## Stored entries
..............................

(* ===== verification/Cluster.v ===== *)
(** The cluster as the operator sees it: the API objects it reads and writes, the
    client interface and its documented behaviour, and the world that a call changes.

    The client (controller-runtime and client-go) is not part of the repository. Its
    operations are the class [Client]; what the proofs use of it is the class
    [ClientLaws]; [store_client] is a concrete one, on which the witnesses run. *)

From S2P Require Import Prelude.
From S2P Require Import GoStrings.
From S2P Require Import Types.
From S2P Require Import Images.
From stdpp Require Import options.

Local Open Scope stdpp_scope.

(** ** API objects *)

Record ContainerPort := mkContainerPort {
  cp_Name : string;
  cp_Protocol : string;
  cp_ContainerPort : Z
}.

(** The variables, mounts and volumes of a workload on the server are written as those of an
    apply configuration whose pointers are set. *)
Record Container := mkContainer {
  co_Name : string;
  co_Image : string;
  co_ImagePullPolicy : string;
  co_Command : list string;
  co_Args : list string;
  co_Ports : list ContainerPort;
  co_Env : list EnvVarApply;
  co_VolumeMounts : list VolumeMountApply;
  co_Rest : string
}.

(** A container with nothing else set. *)
Definition container (name image : string) : Container :=
  mkContainer name image "" [] [] [] [] [] "".

Definition set_co_Image (v : string) (c : Container) : Container :=
  mkContainer (co_Name c) v (co_ImagePullPolicy c) (co_Command c) (co_Args c) (co_Ports c)
    (co_Env c) (co_VolumeMounts c) (co_Rest c).
Definition set_co_Args (v : list string) (c : Container) : Container :=
  mkContainer (co_Name c) (co_Image c) (co_ImagePullPolicy c) (co_Command c) v (co_Ports c)
    (co_Env c) (co_VolumeMounts c) (co_Rest c).
Definition set_co_Ports (v : list ContainerPort) (c : Container) : Container :=
  mkContainer (co_Name c) (co_Image c) (co_ImagePullPolicy c) (co_Command c) (co_Args c) v
    (co_Env c) (co_VolumeMounts c) (co_Rest c).
Definition set_co_Env (v : list EnvVarApply) (c : Container) : Container :=
  mkContainer (co_Name c) (co_Image c) (co_ImagePullPolicy c) (co_Command c) (co_Args c)
    (co_Ports c) v (co_VolumeMounts c) (co_Rest c).
Definition set_co_VolumeMounts (v : list VolumeMountApply) (c : Container) : Container :=
  mkContainer (co_Name c) (co_Image c) (co_ImagePullPolicy c) (co_Command c) (co_Args c)
    (co_Ports c) (co_Env c) v (co_Rest c).

Record PodTemplate := mkPodTemplate {
  tp_Labels : gomap;
  tp_Annotations : gomap;
  tp_ServiceAccountName : string;
  tp_InitContainers : list Container;
  tp_Containers : list Container;
  tp_Volumes : list VolumeApply
}.

Definition set_tp_Annotations (v : gomap) (t : PodTemplate) : PodTemplate :=
  mkPodTemplate (tp_Labels t) v (tp_ServiceAccountName t) (tp_InitContainers t)
    (tp_Containers t) (tp_Volumes t).
Definition set_tp_Containers (v : list Container) (t : PodTemplate) : PodTemplate :=
  mkPodTemplate (tp_Labels t) (tp_Annotations t) (tp_ServiceAccountName t) (tp_InitContainers t)
    v (tp_Volumes t).
Definition set_tp_Volumes (v : list VolumeApply) (t : PodTemplate) : PodTemplate :=
  mkPodTemplate (tp_Labels t) (tp_Annotations t) (tp_ServiceAccountName t) (tp_InitContainers t)
    (tp_Containers t) v.

Record DeploymentStatus := mkDeploymentStatus {
  dps_Replicas : Z;
  dps_AvailableReplicas : Z;
  dps_ReadyReplicas : Z;
  dps_UnavailableReplicas : Z
}.

Record Deployment := mkDeployment {
  dp_Meta : ObjectMeta;
  dp_Replicas : option Z;              (* Spec.Replicas *)
  dp_Selector : gomap;                 (* Spec.Selector.MatchLabels *)
  dp_Template : PodTemplate;           (* Spec.Template *)
  dp_Status : DeploymentStatus
}.

Definition dp_TemplateLabels (d : Deployment) : gomap := tp_Labels (dp_Template d).
Definition dp_Containers (d : Deployment) : list Container := tp_Containers (dp_Template d).
Definition dp_Volumes (d : Deployment) : list VolumeApply := tp_Volumes (dp_Template d).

..............................

## Task to carry out
Your answer should consist only of the lines above between the line holding "Record PodTemplate := mkPodTemplate" and the line holding "Definition set_tp_Annotations (v", inclusive, each transcribed exactly.

## Solved exercise
Record PodTemplate := mkPodTemplate {
  tp_Labels : gomap;
  tp_Annotations : gomap;
  tp_ServiceAccountName : string;
  tp_InitContainers : list Container;
  tp_Containers : list Container;
  tp_Volumes : list VolumeApply
}.

Definition set_tp_Annotations (v : gomap) (t : PodTemplate) : PodTemplate :=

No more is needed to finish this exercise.